Ecco, le difficoltà di cui parla Conte magari vengono dal mercato, e pure dall’infermeria. Ma è chiaro che Conte parla anche di campo. Ricordiamoci la partita dell’andata, riflettiamo sulla partita di ieri sera. L’Atalanta, questo va sottolineato rispetto alla vittoria del Napoli, ha giocato benissimo. A tratti è stata straripante, soprattutto nei primi 20’ del primo e del secondo tempo.
Il Napoli ha retto botta, come un pugile che conosce la propria forza e riconosce quella dell’avversario. I gol di Retegui e Lookman sono state due saette, bellissimi entrambi.

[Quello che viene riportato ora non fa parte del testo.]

(* ===== verification/Validator.v ===== *)
(** * Field violations

    pkg/validator/validator.go: the list of violations of a request and the
    details object made of it. *)

From stdpp Require Import base strings list.
From S2P Require Import Prelude GoStrings Json.

Record Violation := mkViolation { vi_Field : string; vi_Message : string }.

Definition violation_json (v : Violation) : json :=
  JObj [("field", JStr (vi_Field v)); ("message", JStr (vi_Message v))].

(** FieldViolations and Details: an object in either case. *)
Definition Details (violations : list Violation) : json :=
  if (length violations =? 0)%nat then JObj [("fields", JArr [])]
  else JObj [("fields", JArr (violation_json <$> violations))].

Definition Add (v : list Violation) (field message : string) (cond : bool) : list Violation :=
  if negb cond then v else v ++ [mkViolation field message].

Definition NonEmpty (v : list Violation) (field value : string) : list Violation :=
  if str_empty (TrimSpace value) then v ++ [mkViolation field "is required"] else v.

(** The empty list needs no case of its own. *)
Lemma Details_fields vs : Details vs = JObj [("fields", JArr (violation_json <$> vs))].
Proof. by destruct vs. Qed.

Lemma NonEmpty_Add v field value : NonEmpty v field value = Add v field "is required" (str_empty (TrimSpace value)).
Proof. unfold NonEmpty, Add. by destruct (str_empty _). Qed.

Ma i gol del Napoli, dalla botta di Politano (momentaneo 1-1) al piattone di McTominay (giocatore fortemente voluto da Conte), alla capocciata di Lukaku (altro fedelissimo di Conte) su assist di un titanico (di nuovo) Zambo Anguissa, hanno l’elemento che permette al pugile, per rimanere metaforicamente sul ring, di arrivare fino in fondo: sono reti pazienti, frutto di una mentalità che non si fa travolgere dalle correnti esterne.
L’Atalanta ha giocato un grande match, lo ripetiamo. Ha corso tanto, ha combattuto, ha fatto girare bene il pallone, ha concluso varie volte verso la porta – almeno fino a quando Gasperini, talebaneggiando, ha tolto Lookman dal campo. Ma il Napoli di Conte o lo ammazzi o ti ammazza. E forse, nella frase dell’allenatore salentino sul possibile innesto di mercato, si dovrebbe sottolineare la conclusione: «altrimenti, preferisco andare in guerra con questi uomini, che non mi tradiranno mai». Se conosciamo un poco Antonio Conte, lui in questo momento andrebbe avanti con questa rosa di giocatori. Anche perché di partite ne mancano appena 17. A differenza di Atalanta e Inter, che lottano ancora su tre competizioni e potrebbero giocarne molte di più. Conte non ha ancora voluto parlare di «Scudetto», dimostrandosi una volta di più un uomo del sud. In attesa di diventarne un simbolo eterno, ammesso che già non lo sia.